■ Activity:
The data beneath this task is to be duplicated exactly, in its entirety.

■ Given records:
■ ■ ■ ■ ■ ■ ■

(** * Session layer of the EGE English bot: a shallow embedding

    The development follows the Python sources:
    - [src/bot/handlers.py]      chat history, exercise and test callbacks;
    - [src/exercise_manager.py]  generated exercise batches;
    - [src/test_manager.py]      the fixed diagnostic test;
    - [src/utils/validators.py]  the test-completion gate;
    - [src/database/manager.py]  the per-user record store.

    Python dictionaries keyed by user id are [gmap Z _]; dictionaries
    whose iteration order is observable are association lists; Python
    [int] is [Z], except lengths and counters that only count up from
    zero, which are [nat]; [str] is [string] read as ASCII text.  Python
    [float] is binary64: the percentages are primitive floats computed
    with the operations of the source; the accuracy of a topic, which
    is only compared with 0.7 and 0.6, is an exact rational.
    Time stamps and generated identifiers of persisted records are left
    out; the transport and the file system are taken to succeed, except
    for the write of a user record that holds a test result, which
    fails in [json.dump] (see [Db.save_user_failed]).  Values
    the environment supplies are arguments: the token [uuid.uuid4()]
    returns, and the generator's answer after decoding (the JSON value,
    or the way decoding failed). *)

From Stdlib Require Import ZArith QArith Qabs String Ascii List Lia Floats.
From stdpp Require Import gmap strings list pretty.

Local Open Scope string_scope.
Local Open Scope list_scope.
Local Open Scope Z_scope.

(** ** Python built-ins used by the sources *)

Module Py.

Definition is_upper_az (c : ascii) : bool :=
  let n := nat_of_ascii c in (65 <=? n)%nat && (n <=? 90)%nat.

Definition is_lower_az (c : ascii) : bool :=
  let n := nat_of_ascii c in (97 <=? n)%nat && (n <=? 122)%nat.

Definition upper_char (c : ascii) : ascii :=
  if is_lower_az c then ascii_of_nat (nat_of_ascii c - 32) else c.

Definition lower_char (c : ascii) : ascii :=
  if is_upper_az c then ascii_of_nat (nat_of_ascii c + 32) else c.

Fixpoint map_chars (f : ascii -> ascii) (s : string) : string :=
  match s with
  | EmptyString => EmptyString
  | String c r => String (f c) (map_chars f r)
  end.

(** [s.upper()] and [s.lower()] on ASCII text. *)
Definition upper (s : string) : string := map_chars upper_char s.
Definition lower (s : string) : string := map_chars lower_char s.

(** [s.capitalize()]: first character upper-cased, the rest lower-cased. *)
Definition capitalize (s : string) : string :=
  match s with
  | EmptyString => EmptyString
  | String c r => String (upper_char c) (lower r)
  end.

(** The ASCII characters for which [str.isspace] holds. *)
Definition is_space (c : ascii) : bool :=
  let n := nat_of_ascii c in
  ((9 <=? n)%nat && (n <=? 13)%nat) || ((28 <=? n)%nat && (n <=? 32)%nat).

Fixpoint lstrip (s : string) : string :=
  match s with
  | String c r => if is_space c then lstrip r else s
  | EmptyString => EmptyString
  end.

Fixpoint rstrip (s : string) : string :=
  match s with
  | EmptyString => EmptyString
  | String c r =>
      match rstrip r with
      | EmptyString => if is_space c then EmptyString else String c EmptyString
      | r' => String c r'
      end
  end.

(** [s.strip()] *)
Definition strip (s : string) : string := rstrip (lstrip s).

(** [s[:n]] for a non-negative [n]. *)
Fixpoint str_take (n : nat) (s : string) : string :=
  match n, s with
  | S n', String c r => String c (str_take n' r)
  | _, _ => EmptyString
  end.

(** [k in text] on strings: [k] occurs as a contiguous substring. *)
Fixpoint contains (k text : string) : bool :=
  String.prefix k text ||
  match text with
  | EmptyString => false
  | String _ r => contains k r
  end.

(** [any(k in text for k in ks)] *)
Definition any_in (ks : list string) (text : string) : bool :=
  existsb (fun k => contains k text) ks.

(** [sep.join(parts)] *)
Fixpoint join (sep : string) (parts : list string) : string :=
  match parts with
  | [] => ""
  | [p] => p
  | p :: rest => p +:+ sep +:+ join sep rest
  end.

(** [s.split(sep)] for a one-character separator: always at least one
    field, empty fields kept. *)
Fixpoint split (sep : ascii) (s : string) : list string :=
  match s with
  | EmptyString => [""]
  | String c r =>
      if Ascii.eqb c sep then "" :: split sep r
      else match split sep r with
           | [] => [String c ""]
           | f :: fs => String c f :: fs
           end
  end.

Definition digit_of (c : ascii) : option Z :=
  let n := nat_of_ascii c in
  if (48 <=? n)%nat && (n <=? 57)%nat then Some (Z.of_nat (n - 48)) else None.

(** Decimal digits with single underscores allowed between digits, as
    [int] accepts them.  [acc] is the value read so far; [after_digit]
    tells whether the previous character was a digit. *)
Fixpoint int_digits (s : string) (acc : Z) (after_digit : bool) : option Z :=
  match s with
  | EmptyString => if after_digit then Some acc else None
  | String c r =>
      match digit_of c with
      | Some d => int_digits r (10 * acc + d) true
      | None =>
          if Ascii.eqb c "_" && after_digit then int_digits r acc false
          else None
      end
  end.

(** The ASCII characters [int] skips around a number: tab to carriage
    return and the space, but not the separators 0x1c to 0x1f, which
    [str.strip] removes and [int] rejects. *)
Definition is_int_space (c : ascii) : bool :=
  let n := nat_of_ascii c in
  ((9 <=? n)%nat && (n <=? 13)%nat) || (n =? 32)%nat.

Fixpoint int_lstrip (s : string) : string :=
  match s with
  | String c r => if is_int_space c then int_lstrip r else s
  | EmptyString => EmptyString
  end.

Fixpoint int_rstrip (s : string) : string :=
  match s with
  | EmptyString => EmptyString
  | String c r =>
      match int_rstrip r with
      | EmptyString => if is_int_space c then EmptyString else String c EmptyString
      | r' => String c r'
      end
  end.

■ ■ ■ ■ ■ ■ ■

■ Response box:
(** * Session layer of the EGE English bot: a shallow embedding

    The development follows the Python sources:
    - [src/bot/handlers.py]      chat history, exercise and test callbacks;
    - [src/exercise_manager.py]  generated exercise batches;
    - [src/test_manager.py]      the fixed diagnostic test;
    - [src/utils/validators.py]  the test-completion gate;
    - [src/database/manager.py]  the per-user record store.

    Python dictionaries keyed by user id are [gmap Z _]; dictionaries
    whose iteration order is observable are association lists; Python
    [int] is [Z], except lengths and counters that only count up from
    zero, which are [nat]; [str] is [string] read as ASCII text.  Python
    [float] is binary64: the percentages are primitive floats computed
    with the operations of the source; the accuracy of a topic, which
    is only compared with 0.7 and 0.6, is an exact rational.
    Time stamps and generated identifiers of persisted records are left
    out; the transport and the file system are taken to succeed, except
    for the write of a user record that holds a test result, which
    fails in [json.dump] (see [Db.save_user_failed]).  Values
    the environment supplies are arguments: the token [uuid.uuid4()]
    returns, and the generator's answer after decoding (the JSON value,
    or the way decoding failed). *)

From Stdlib Require Import ZArith QArith Qabs String Ascii List Lia Floats.
From stdpp Require Import gmap strings list pretty.

Local Open Scope string_scope.
Local Open Scope list_scope.
Local Open Scope Z_scope.

(** ** Python built-ins used by the sources *)

Module Py.

Definition is_upper_az (c : ascii) : bool :=
  let n := nat_of_ascii c in (65 <=? n)%nat && (n <=? 90)%nat.

Definition is_lower_az (c : ascii) : bool :=
  let n := nat_of_ascii c in (97 <=? n)%nat && (n <=? 122)%nat.

Definition upper_char (c : ascii) : ascii :=
  if is_lower_az c then ascii_of_nat (nat_of_ascii c - 32) else c.

Definition lower_char (c : ascii) : ascii :=
  if is_upper_az c then ascii_of_nat (nat_of_ascii c + 32) else c.

Fixpoint map_chars (f : ascii -> ascii) (s : string) : string :=
  match s with
  | EmptyString => EmptyString
  | String c r => String (f c) (map_chars f r)
  end.

(** [s.upper()] and [s.lower()] on ASCII text. *)
Definition upper (s : string) : string := map_chars upper_char s.
Definition lower (s : string) : string := map_chars lower_char s.

(** [s.capitalize()]: first character upper-cased, the rest lower-cased. *)
Definition capitalize (s : string) : string :=
  match s with
  | EmptyString => EmptyString
  | String c r => String (upper_char c) (lower r)
  end.

(** The ASCII characters for which [str.isspace] holds. *)
Definition is_space (c : ascii) : bool :=
  let n := nat_of_ascii c in
  ((9 <=? n)%nat && (n <=? 13)%nat) || ((28 <=? n)%nat && (n <=? 32)%nat).

Fixpoint lstrip (s : string) : string :=
  match s with
  | String c r => if is_space c then lstrip r else s
  | EmptyString => EmptyString
  end.

Fixpoint rstrip (s : string) : string :=
  match s with
  | EmptyString => EmptyString
  | String c r =>
      match rstrip r with
      | EmptyString => if is_space c then EmptyString else String c EmptyString
      | r' => String c r'
      end
  end.

(** [s.strip()] *)
Definition strip (s : string) : string := rstrip (lstrip s).

(** [s[:n]] for a non-negative [n]. *)
Fixpoint str_take (n : nat) (s : string) : string :=
  match n, s with
  | S n', String c r => String c (str_take n' r)
  | _, _ => EmptyString
  end.

(** [k in text] on strings: [k] occurs as a contiguous substring. *)
Fixpoint contains (k text : string) : bool :=
  String.prefix k text ||
  match text with
  | EmptyString => false
  | String _ r => contains k r
  end.

(** [any(k in text for k in ks)] *)
Definition any_in (ks : list string) (text : string) : bool :=
  existsb (fun k => contains k text) ks.

(** [sep.join(parts)] *)
Fixpoint join (sep : string) (parts : list string) : string :=
  match parts with
  | [] => ""
  | [p] => p
  | p :: rest => p +:+ sep +:+ join sep rest
  end.

(** [s.split(sep)] for a one-character separator: always at least one
    field, empty fields kept. *)
Fixpoint split (sep : ascii) (s : string) : list string :=
  match s with
  | EmptyString => [""]
  | String c r =>
      if Ascii.eqb c sep then "" :: split sep r
      else match split sep r with
           | [] => [String c ""]
           | f :: fs => String c f :: fs
           end
  end.

Definition digit_of (c : ascii) : option Z :=
  let n := nat_of_ascii c in
  if (48 <=? n)%nat && (n <=? 57)%nat then Some (Z.of_nat (n - 48)) else None.

(** Decimal digits with single underscores allowed between digits, as
    [int] accepts them.  [acc] is the value read so far; [after_digit]
    tells whether the previous character was a digit. *)
Fixpoint int_digits (s : string) (acc : Z) (after_digit : bool) : option Z :=
  match s with
  | EmptyString => if after_digit then Some acc else None
  | String c r =>
      match digit_of c with
      | Some d => int_digits r (10 * acc + d) true
      | None =>
          if Ascii.eqb c "_" && after_digit then int_digits r acc false
          else None
      end
  end.

(** The ASCII characters [int] skips around a number: tab to carriage
    return and the space, but not the separators 0x1c to 0x1f, which
    [str.strip] removes and [int] rejects. *)
Definition is_int_space (c : ascii) : bool :=
  let n := nat_of_ascii c in
  ((9 <=? n)%nat && (n <=? 13)%nat) || (n =? 32)%nat.

Fixpoint int_lstrip (s : string) : string :=
  match s with
  | String c r => if is_int_space c then int_lstrip r else s
  | EmptyString => EmptyString
  end.

Fixpoint int_rstrip (s : string) : string :=
  match s with
  | EmptyString => EmptyString
  | String c r =>
      match int_rstrip r with
      | EmptyString => if is_int_space c then EmptyString else String c EmptyString
      | r' => String c r'
      end
  end.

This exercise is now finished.